RECORD SET:
========
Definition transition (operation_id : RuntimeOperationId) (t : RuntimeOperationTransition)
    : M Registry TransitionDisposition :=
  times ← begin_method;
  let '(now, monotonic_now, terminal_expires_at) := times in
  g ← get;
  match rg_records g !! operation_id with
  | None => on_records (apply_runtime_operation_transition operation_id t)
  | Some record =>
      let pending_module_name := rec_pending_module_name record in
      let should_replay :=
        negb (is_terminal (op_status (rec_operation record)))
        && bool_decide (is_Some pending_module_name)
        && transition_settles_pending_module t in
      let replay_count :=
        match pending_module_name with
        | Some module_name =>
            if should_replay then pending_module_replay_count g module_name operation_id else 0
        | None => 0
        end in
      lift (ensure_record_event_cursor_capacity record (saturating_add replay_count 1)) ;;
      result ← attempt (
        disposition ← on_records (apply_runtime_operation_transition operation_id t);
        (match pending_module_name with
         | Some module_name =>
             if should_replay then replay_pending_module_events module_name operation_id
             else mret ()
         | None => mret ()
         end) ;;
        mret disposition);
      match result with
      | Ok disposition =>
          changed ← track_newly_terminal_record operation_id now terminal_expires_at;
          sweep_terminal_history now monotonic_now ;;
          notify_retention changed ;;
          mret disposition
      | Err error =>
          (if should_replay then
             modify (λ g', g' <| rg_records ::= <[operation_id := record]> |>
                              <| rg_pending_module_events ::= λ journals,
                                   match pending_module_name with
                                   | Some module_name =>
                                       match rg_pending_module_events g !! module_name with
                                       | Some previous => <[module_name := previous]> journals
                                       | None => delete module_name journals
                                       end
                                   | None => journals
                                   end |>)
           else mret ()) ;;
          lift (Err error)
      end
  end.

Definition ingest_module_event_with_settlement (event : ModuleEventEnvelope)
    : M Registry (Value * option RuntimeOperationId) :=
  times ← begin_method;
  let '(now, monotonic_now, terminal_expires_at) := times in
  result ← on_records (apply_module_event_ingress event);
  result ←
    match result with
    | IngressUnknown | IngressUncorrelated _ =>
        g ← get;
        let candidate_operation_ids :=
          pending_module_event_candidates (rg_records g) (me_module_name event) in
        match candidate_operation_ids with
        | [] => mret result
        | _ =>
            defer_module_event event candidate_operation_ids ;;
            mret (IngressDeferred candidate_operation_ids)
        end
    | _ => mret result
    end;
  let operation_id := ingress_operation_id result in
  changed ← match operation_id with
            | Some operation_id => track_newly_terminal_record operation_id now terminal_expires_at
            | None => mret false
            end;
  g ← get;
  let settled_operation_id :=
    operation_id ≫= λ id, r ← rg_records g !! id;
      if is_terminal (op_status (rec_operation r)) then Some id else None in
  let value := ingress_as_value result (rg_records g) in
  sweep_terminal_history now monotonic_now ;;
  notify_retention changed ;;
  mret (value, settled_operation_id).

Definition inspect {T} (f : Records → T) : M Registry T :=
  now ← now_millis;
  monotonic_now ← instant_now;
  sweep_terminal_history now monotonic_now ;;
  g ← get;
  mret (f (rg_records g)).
========
EXERCISE AIM:
Take the stretch of lines above from the one containing "None => journals" through the one containing "defer_module_event event candidate_operation_ids" and repeat it exactly, adding no other line.

SOLUTION TO THIS TASK:
                                   | None => journals
                                   end |>)
           else mret ()) ;;
          lift (Err error)
      end
  end.

Definition ingest_module_event_with_settlement (event : ModuleEventEnvelope)
    : M Registry (Value * option RuntimeOperationId) :=
  times ← begin_method;
  let '(now, monotonic_now, terminal_expires_at) := times in
  result ← on_records (apply_module_event_ingress event);
  result ←
    match result with
    | IngressUnknown | IngressUncorrelated _ =>
        g ← get;
        let candidate_operation_ids :=
          pending_module_event_candidates (rg_records g) (me_module_name event) in
        match candidate_operation_ids with
        | [] => mret result
        | _ =>
            defer_module_event event candidate_operation_ids ;;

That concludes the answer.